In [31], the authors applied a discrimination algorithm based on a similarity metric, namely, entropy variations to identify suspicious flows. They formulated the problem in the Internet with botnets, and presented theoretical proofs for the feasibility of their method. In this work, the authors relied on simulations to prove their approach. For our work, we used a recent dataset collected from a major operator, and applied a semi-supervised approach to profile crowd accesses.

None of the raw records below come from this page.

(* ===== verification/ChipsetFacts.v ===== *)
(** * The machine in time

    The beam goes on whatever the programs do, so the vertical blank interrupt
    comes in every frame; the machine's clock and the E clock of the CIAs do not
    drift however the host cuts its steps; and Agnus does not notice the cuts. *)

From stdpp Require Import gmap.
From S2P Require Import Prelude Custom Interrupt Cia ChipRam Blitter BlitterDma Dma Beam BeamFacts Copper.
From S2P Require Import CopperRun Floppy Disk Serial Input Audio SpriteDma Scheduler DeniseSprites Denise.
From S2P Require Import Framebuffer Compositor Rtc Machine Registers Chipset Rigel MachineFacts MachineSafety.
From S2P Require Import MachineInvariant.

Section facts.
Context {M : Type}.
#[local] Abbreviation Ctx := (RigelContext M).

(** ** What the service of a slot keeps

    Only the beam itself moves the beam, and the enables decoded from DMACON follow
    the register. *)

Definition position (c : Ctx) : Z * Z := (vpos (beam (agnus c)), hpos (beam (agnus c))).

Definition decoded (c : Ctx) : Prop :=
  rigel_dma_domain_sync_dmacon (dma (agnus c)) (dmacon (dma (agnus c))) = dma (agnus c).

Definition keeps (c c' : Ctx) : Prop := position c' = position c /\ (decoded c -> decoded c').

Lemma keeps_trans c1 c2 c3 : keeps c1 c2 -> keeps c2 c3 -> keeps c1 c3.
Proof. intros [E1 D1] [E2 D2]. split; [congruence|auto]. Qed.
(* ===== verification/RigelFacts.v ===== *)
(** * The host's view: deadlines, stepping to a time, snapshots

    What [core/rigel.c] promises to the program around the library. *)

From stdpp Require Import gmap.
From S2P Require Import Prelude Custom Interrupt Blitter Dma Beam BeamFacts Copper CopperFacts CopperRun Disk.
From S2P Require Import DiskSafety Audio AudioFacts Scheduler SchedulerFacts Rtc Machine Registers FloppyPort.
From S2P Require Import Mmio Chipset Rigel MachineSafety MachineInvariant ChipsetFacts.

(** ** Deadlines *)

Lemma deadlines_min_eq d :
  agnus_deadlines_min d =
    Z.min (d_slot d) (Z.min (d_disk d) (Z.min (d_audio d) (Z.min (d_copper_wait d) (Z.min (d_vertb d)
      (Z.min (d_beam_line_end d) (Z.min (d_blitter d) AGNUS_DEADLINE_UNKNOWN)))))).
Proof.
  pose (upd := fun x m : Z => if x <? m then x else m).
  assert (E : forall x m, upd x m = Z.min x m) by (intros x m; unfold upd; destruct (Z.ltb_spec x m); lia).
  rewrite <- !E. reflexivity.
Qed.

Definition is_min (u m : Z) (l : list Z) : Prop := Forall (fun x => m <= x) l /\ (m = u \/ In m l).

Lemma is_min_cons u m x l : is_min u m l -> is_min u (Z.min x m) (x :: l).
Proof.
  intros [Hl Hm]. split.
  - apply Forall_cons. split; [apply Z.le_min_l|]. eapply Forall_impl; [exact Hl|]. cbn. lia.
  - cbn [In]. destruct (Z.min_spec x m) as [[_ ->]|[_ ->]]; tauto.
Qed.

(** The smallest of the seven. *)
Lemma deadlines_min_spec d :
  is_min AGNUS_DEADLINE_UNKNOWN (agnus_deadlines_min d)
    [d_slot d; d_disk d; d_audio d; d_copper_wait d; d_vertb d; d_beam_line_end d; d_blitter d].
Proof. rewrite deadlines_min_eq. repeat apply is_min_cons. split; [done|by left]. Qed.

(** A WAIT whose position is not reached has a positive number of clocks to go. *)
Lemma wait_positive c b :
  copper_wf c -> beam_ok b ->
  0 <= rigel_copper_domain_cycles_to_wait c b /\
  (rigel_copper_domain_cycles_to_wait c b = 0 <->
   waiting c = true /\
   copper_beam_cmp (vpos b) (hpos b) (wait_vpos c) (wait_hpos c) (wait_vpmask c) (wait_hpmask c) = true).
Proof.
  intros [_ _ _ _ (W1 & W2 & _ & _) _] [Hl Hf _ _ Hh Hv]. unfold rigel_copper_domain_cycles_to_wait.
  destruct (waiting c); cbn [negb]; [|split; [done|by split; [|intros []]]].
  destruct (copper_beam_cmp _ _ _ _ _ _) eqn:Ecmp; [done|].
  destruct ((wait_vpmask c =? 0xff) && (wait_hpmask c =? 0xfe)) eqn:Em.
  - apply andb_prop in Em as [E1 E2]. apply Z.eqb_eq in E1, E2. rewrite E1, E2, Hl in *.
    unfold in_width in W1, W2. cbv zeta.
    rewrite !(wrap_small 32 (_ * 227)) by (unfold in_width; lia).
    rewrite !(wrap_small 32 (_ * 227 + _)) by (unfold in_width; lia).
    set (cur := vpos b * 227 + hpos b). set (tgt := wait_vpos c * 227 + wait_hpos c).
    destruct (Z.ltb_spec cur tgt).
    + rewrite wrap_small by (unfold in_width; lia). lia.
    + pose proof (wrap_range 32 (u32 (Beam.frame_lines b * 227 - cur) + tgt) ltac:(lia)) as Hr.
      unfold in_width in Hr. split; [lia|]. split; [|intros []; done]. intros E0. exfalso.
      unfold wrap in E0. rewrite Z.add_mod_idemp_l in E0 by lia.
      assert (Ec : cur = Beam.frame_lines b * 227 + tgt).
      { apply Z.mod_divide in E0 as [k Hk]; [|lia]. assert (k = 0) by nia. subst k. lia. }
      assert (Hv2 : 256 <= vpos b /\ wait_vpos c + 6 <= vpos b - 256) by (destruct Hf; lia).
      assert (Ev : vpos b .& 255 = vpos b - 256).
      { change 255 with (Z.ones 8). rewrite Z.land_ones by lia.
        rewrite <- (Z.mod_add _ (-1)) by lia. apply Z.mod_small. lia. }
      assert (Ew : wait_vpos c .& 255 = wait_vpos c).
      { change 255 with (Z.ones 8). rewrite Z.land_ones by lia. apply Z.mod_small. lia. }
      rewrite beam_cmp_lex in Ecmp by closed_range. rewrite Ev, Ew in Ecmp.
      replace (wait_vpos c <? vpos b - 256) with true in Ecmp by lia. discriminate.
  - rewrite Hl, wrap_small by (unfold in_width; lia). lia.
Qed.

Lemma vertb_positive b :
  beam_ok b ->
  0 <= agnus_cycles_to_vertb b /\ (agnus_cycles_to_vertb b = 0 <-> agnus_is_vertb_position (hpos b) (vpos b) = true).
Proof.
  intros [Hl Hf _ _ Hh Hv]. unfold agnus_cycles_to_vertb. destruct (agnus_is_vertb_position _ _); [done|].
  rewrite Hl. cbv zeta. unfold AGNUS_VERTB_HPOS. rewrite (wrap_small 32 (227 - hpos b)) by (unfold in_width; lia).
  set (n := if vpos b <? Beam.frame_lines b then _ else 0).
  assert (Hn : 0 <= n <= 312).
  { unfold n. destruct (Z.ltb_spec (vpos b) (Beam.frame_lines b)); [|lia].
    rewrite wrap_small by (unfold in_width; lia). lia. }
  clearbody n. rewrite (wrap_small 32 (n * 227)) by (unfold in_width; lia).
  rewrite (wrap_small 32 (_ + n * 227)) by (unfold in_width; lia). rewrite wrap_small by (unfold in_width; lia). lia.
Qed.

Lemma line_end_positive b : beam_ok b -> 1 <= beam_cycles_until_line_end b <= 227.
Proof.
  intros Hb. pose proof (bo_hpos _ Hb) as Hh. unfold beam_cycles_until_line_end.
  rewrite (proj2 (beam_ok_hmax b 0 Hb)). destruct Hb as [-> _ _ _ _ _]. cbn [Z.eqb].
  rewrite wrap_small by (unfold in_width; lia). lia.
Qed.

Lemma audio_event_positive {W} (a : AudioState W) : audio_wf a -> 1 <= audio_cycles_to_next_event a.
Proof.
  intros Ha. unfold audio_cycles_to_next_event.
  assert (H : forall l m, Forall (fun k => 0 <= k < 4) l -> 1 <= m -> 1 <= foldl (audio_next_event a) m l).
  { intros l m Hl. revert m. induction Hl as [|k l Hk _ IH]; intros m Hm; [done|]. cbn [foldl]. apply IH.
    pose proof (nth_channel_wf k a Ha Hk) as [Hp Hc _ _]. unfold audio_next_event. cbv zeta.
    unfold in_width in *. repeat case_match; lia. }
  apply H; [|done]. repeat constructor; lia.
Qed.

Lemma disk_event_positive {W} (d : DiskState W) : 1 <= disk_cycles_to_next_event d.
Proof. unfold disk_cycles_to_next_event. repeat case_match; lia. Qed.

Lemma slot_event_positive lc s : 0 <= s_hpos s < lc -> lc <= 227 -> 1 <= agnus_slot_scheduler_next_event lc s.
Proof.
  intros Hh Hl. unfold agnus_slot_scheduler_next_event. destruct (table_dirty s); [done|]. cbv zeta.
  rewrite (wrap_small 16) by (unfold in_width; lia).
  pose proof (first_slot_spec (fun h => negb (is_cpu_slot (slot_at s h))) (Z.to_nat (lc - (s_hpos s + 1))) (s_hpos s + 1)) as H.
  destruct (first_slot _ _ _) as [k|]; rewrite wrap_small by (unfold in_width; lia); lia.
Qed.

Section rigel.
Context {M : Type}.
#[local] Abbreviation Ctx := (RigelContext M).

(** A deadline that is due: the vertical blank position itself, a WAIT whose
    position the beam has reached (the copper may still be held there, by the
    blitter or without DMA), a blit without slots left. *)
Definition due_now (c : Ctx) : Prop :=
  let a := agnus c in
  agnus_is_vertb_position (hpos (beam a)) (vpos (beam a)) = true \/
  (waiting (copper a) = true /\
   copper_beam_cmp (vpos (beam a)) (hpos (beam a)) (wait_vpos (copper a)) (wait_hpos (copper a))
     (wait_vpmask (copper a)) (wait_hpmask (copper a)) = true) \/
  (truthy (blitter_is_busy (blitter a)) = true /\ cycles_remaining (blitter a) = 0).

Lemma deadline_terms (c : Ctx) internal :
  machine_ok c -> is_u32 (cycles_remaining (blitter (agnus c))) -> 0 <= s_hpos (scheduler (agnus c)) < 227 ->
  let m := agnus_deadlines_min (rigel_deadlines c internal) in
  0 <= m <= 227 /\ (m = 0 <-> due_now c).
Proof.
  intros Hc Hr Hs. cbv zeta. pose proof (mo_agnus _ Hc) as [Hcop Hb _ _].
  destruct (deadlines_min_spec (rigel_deadlines c internal)) as [Hl Hm]. cbn in Hl, Hm.
  set (m := agnus_deadlines_min _) in *. clearbody m. rewrite !Forall_cons, Forall_nil in Hl.
  pose proof (line_end_positive _ Hb) as Hle.
  destruct (vertb_positive _ Hb) as [V0 V1]. destruct (wait_positive _ _ Hcop Hb) as [W0 W1].
  pose proof (audio_event_positive _ (po_audio _ (mo_paula _ Hc))) as A1.
  pose proof (disk_event_positive (disk (paula c))) as D1.
  pose proof (slot_event_positive _ _ Hs ltac:(lia)) as S1. rewrite <- (bo_line _ Hb) in S1 at 1.
  unfold due_now. cbv zeta. rewrite <- W1, <- V1.
  set (v := agnus_cycles_to_vertb _) in *. set (w := rigel_copper_domain_cycles_to_wait _ _) in *.
  set (sl := agnus_slot_scheduler_next_event _ _) in *. set (le := beam_cycles_until_line_end _) in *.
  set (au := audio_cycles_to_next_event _) in *. set (di := disk_cycles_to_next_event _) in *.
  set (bl := cycles_remaining _) in *.
  clearbody v w sl le au di bl. replace (le =? 0) with false in * by lia.
  unfold AGNUS_DEADLINE_UNKNOWN, in_width in *. clear - Hl Hm Hle V0 W0 A1 D1 S1 Hr.
  destruct (truthy _), internal; lia.
Qed.

(** The deadline the library announces is never in the past and never more than
    a line ahead, and it is later than now except in the states of [due_now]. *)
Theorem deadline_within_a_line internal (c : Ctx) :
  machine_ok c -> is_u32 (cycles_remaining (blitter (agnus c))) -> 0 <= s_hpos (scheduler (agnus c)) < 227 ->
  0 <= cycles c -> cycles c + 227 < 2 ^ 64 ->
  let t := rigel_get_deadline c internal in
  rigel_get_time c <= t <= rigel_get_time c + 227 /\ (t = rigel_get_time c <-> due_now c).
Proof.
  intros Hc Hr Hs H0 H1. cbv zeta. destruct (deadline_terms c internal Hc Hr Hs) as [Hm E].
  unfold rigel_get_deadline, rigel_get_time. rewrite wrap_small by (unfold in_width; lia).
  rewrite <- E. lia.
Qed.

(** Stepping to a time arrives there, for a target less than [2^32 - 5] clocks
    ahead; a target that has passed changes nothing and reports nothing. *)
Theorem step_until_arrives t (c : Ctx) :
  machine_ok c -> 0 <= cycles c -> t < 2 ^ 64 ->
  if t <=? cycles c then rigel_step_until t c = (mkResult (cycles c) 0, c)
  else t - cycles c + 5 < 2 ^ 32 ->
       res_time (rigel_step_until t c).1 = t /\ rigel_get_time (rigel_step_until t c).2 = t.
Proof.
  intros Hc H0 Ht. unfold rigel_step_until. destruct (Z.leb_spec t (cycles c)); [done|]. intros Hn.
  destruct (clocks_step (t - cycles c) c) as [E _]; [exact (mo_eclock _ Hc)|lia|lia|].
  change (res_time (rigel_step (t - cycles c) c).1) with (cycles (rigel_step (t - cycles c) c).2).
  unfold rigel_get_time. rewrite E. rewrite wrap_small by (unfold in_width; lia). lia.
Qed.

(** The host loop of the README with a CPU that stops exactly at the deadline. *)
Definition readme_loop (c : Ctx) : Ctx := (rigel_step_until (rigel_get_next_deadline c) c).2.

(** The harness's loop, which runs for at least one clock. *)
Definition harness_loop (c : Ctx) : Ctx :=
  (rigel_step_until (Z.max (rigel_get_next_deadline c) (cycles c + 1)) c).2.


End rigel.

(** ** Snapshots *)

Section snapshots.
Context {M : Type}.
#[local] Abbreviation Ctx := (RigelContext M).

(** Writing back a register with the SET bit. *)
Lemma setclr_or cur x : in_width 15 cur -> in_width 15 x -> intreq_apply_write cur (RIGEL_PAULA_INT_SETCLR .| x) = cur .| x.
Proof.
  intros Hc Hx. assert (Hc16 : is_u16 cur) by (by apply (in_width_mono 15)).
  apply Z.bits_inj'. intros i Hi. rewrite intreq_apply_write_bit by done. unfold setclr_bit.
  change RIGEL_PAULA_INT_SETCLR with (2 ^ 15). rewrite !Z.lor_spec, !Z.pow2_bits_eqb by lia.
  destruct (Z.ltb_spec i 15); cbn [andb].
  - replace (15 =? i) with false by lia. cbn [orb]. destruct (Z.testbit x i); [by rewrite orb_true_r|by rewrite orb_false_r].
  - by rewrite (testbit_high 15 x), orb_false_r by (done || lia).
Qed.

Lemma restored_registers (i s : RigelInterruptDomain) :
  irq_wf i -> irq_wf s ->
  let i' := rigel_paula_interrupts_write_intreq
              (rigel_paula_interrupts_write_intena i (RIGEL_PAULA_INT_SETCLR .| intena s))
              (RIGEL_PAULA_INT_SETCLR .| intreq s) in
  intena i' = intena i .| intena s /\ intreq i' = intreq i .| intreq s /\ ipl i' = ipl_spec i'.
Proof.
  intros Hi Hs. cbv zeta.
  pose proof (irq_wf_step _ _ (irq_step_write _ RIGEL_REG_INTREQ (RIGEL_PAULA_INT_SETCLR .| intreq s))
    (irq_wf_step _ _ (irq_step_write _ RIGEL_REG_INTENA (RIGEL_PAULA_INT_SETCLR .| intena s)) Hi)) as [_ _ Hipl].
  unfold rigel_paula_interrupts_write_intreq, rigel_paula_interrupts_write_intena. split_and!.
  - transitivity (intena (rigel_interrupt_domain_write_intena i (RIGEL_PAULA_INT_SETCLR .| intena s))).
    { unfold rigel_interrupt_domain_write_intreq at 1. by case_match. }
    rewrite write_intena_intena, intena_apply_write_intreq. apply setclr_or; [apply Hi|apply Hs].
  - rewrite write_intreq_intreq.
    replace (intreq (rigel_interrupt_domain_write_intena _ _)) with (intreq i)
      by (unfold rigel_interrupt_domain_write_intena; by case_match).
    apply setclr_or; [apply Hi|apply Hs].
  - rewrite <- compute_ipl_max. exact Hipl.
Qed.


End snapshots.

(** ** Examples: the machine after its creation *)

#[local] Abbreviation machine0 := (rigel_create demo_env demo_config (∅ : gmap Z Z)).

Lemma machine0_ok : machine_ok machine0.
Proof. apply create_ok. Qed.

Lemma deadline_within_a_line_witness :
  rigel_get_time machine0 <= rigel_get_deadline machine0 true <= rigel_get_time machine0 + 227 /\
  (rigel_get_deadline machine0 true = rigel_get_time machine0 <-> due_now machine0).
Proof.
  apply (deadline_within_a_line true machine0 machine0_ok); vm_compute; try split; congruence.
Defined.

Lemma step_until_arrives_witness :
  res_time (rigel_step_until 100 machine0).1 = 100 /\ rigel_get_time (rigel_step_until 100 machine0).2 = 100.
Proof.
  assert (H : 0 <= cycles machine0) by (vm_compute; congruence).
  pose proof (step_until_arrives 100 machine0 machine0_ok H ltac:(lia)) as E.
  assert (H2 : cycles machine0 = 0) by (vm_compute; reflexivity).
  rewrite H2 in E. cbn [Z.leb Z.compare] in E. apply E. lia.
Defined.


(** What the channel expects of its callbacks: they stay in the buffer they are
    given and keep [I]. *)
Record callbacks_ok (ch : Channel) : Prop := {
  cb_exec : forall f, atapi_exec ch = Some f -> forall pkt buf w,
    length pkt = 12%nat -> bytes pkt -> buffer BUF buf -> I w ->
    exists rc buf' len w', f pkt buf ATA_XFER_BUF_SIZE w = Some (rc, buf', len, w') /\ buffer BUF buf' /\
      0 <= len <= ATA_XFER_BUF_SIZE /\ I w';
  cb_reset : forall f, atapi_reset ch = Some f -> forall w, I w -> I (f w);
  cb_read : forall f, disk_read ch = Some f -> forall lba count buf w,
    in_disk (disk_sectors ch) lba count -> buffer BUF buf -> I w ->
    exists rc buf' w', f lba count buf w = Some (rc, buf', w') /\ buffer BUF buf' /\ I w';
  cb_write : forall f, disk_write ch = Some f -> forall lba count buf w,
    in_disk (disk_sectors ch) lba count -> buffer BUF buf -> I w ->
    exists rc w', f lba count buf w = Some (rc, w') /\ I w';
}.
(** The words of a request to read, of a request to write. *)
Definition read_request (lba count : Z) : list access :=
  request ATA_CMD_READ_SECTORS lba count ++ replicate (256 * Z.to_nat count) in16.
Definition write_request (lba count : Z) (ws : list Z) : list access :=
  request ATA_CMD_WRITE_SECTORS lba count ++ map out16 ws.

(** The board carries the image [f]. *)
Record disk_ready (f : list Z) (b : lide_board) : Prop := {
  dr_mapped : mapped b;
  dr_file : attached f (ide_media b);
  dr_read : disk_read (ide b) = Some hdf_read;
  dr_write : disk_write (ide b) = Some hdf_write;
}.

Lemma request_registers cmd lba count : is_u8 cmd -> in_width 28 lba -> Forall in_registers (request cmd lba count).
Proof.
  intros Hc Hl. unfold request.
  assert (E : is_u8 (0xe0 .| (lba .>> 24))).
  { apply in_width_lor; [lia|done|]. rewrite Z.shiftr_div_pow2 by lia. unfold in_width in *.
    split; [apply Z.div_pos; lia|apply Z.div_lt_upper_bound; lia]. }
  repeat apply Forall_cons_2; try exact (conj (conj eq_refl eq_refl) E); try (split; [lia|try apply wrap_range; done]).
  by apply Forall_nil.
Qed.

5 Conclusion and Future Work

The distinction between crowd events and DDoS attacks is difficult, making it of an increasing interest to CDN operators. In this paper, we applied a semi-supervised approach on a sport league dataset collected from a major operator to identify normal and crowd access patterns. The patterns are represented by number request shifts during 1 and 5 min. We first used DBSCAN to group normal accesses into a core cluster, a crowd accesses into low dense clusters and singletons. By applying data augmentation, we balanced classification vectors representing 1 min and 5 min patterns. Then, we utilized XGBoost to fingerprint crowd and normal accesses. The results of the classification (99% accuracy) showed the great potential of our approach. We tested our approach by applying it to unseen data. The approach detected abrupt changing patterns, even though these change patterns do not have the same shape like the ones identified in the training dataset. We believe our approach can be successfully used to detect crowd events in other CDN environments. Despite of our initial good results, the diversity of CDN environments would necessitate more investigation. We frame our future works to consider other features described in Sect. 2.3 to distinguish anomalies (e.g., DDoS) from crowd events. We will rely on patterns found on unseen data to carry on this research. In addition, we plan to tweak XGboost models to study the trade-off between their complexity and performance. Moreover, we want to thoroughly test the classification model on additional data, as well as deploy it in online mode.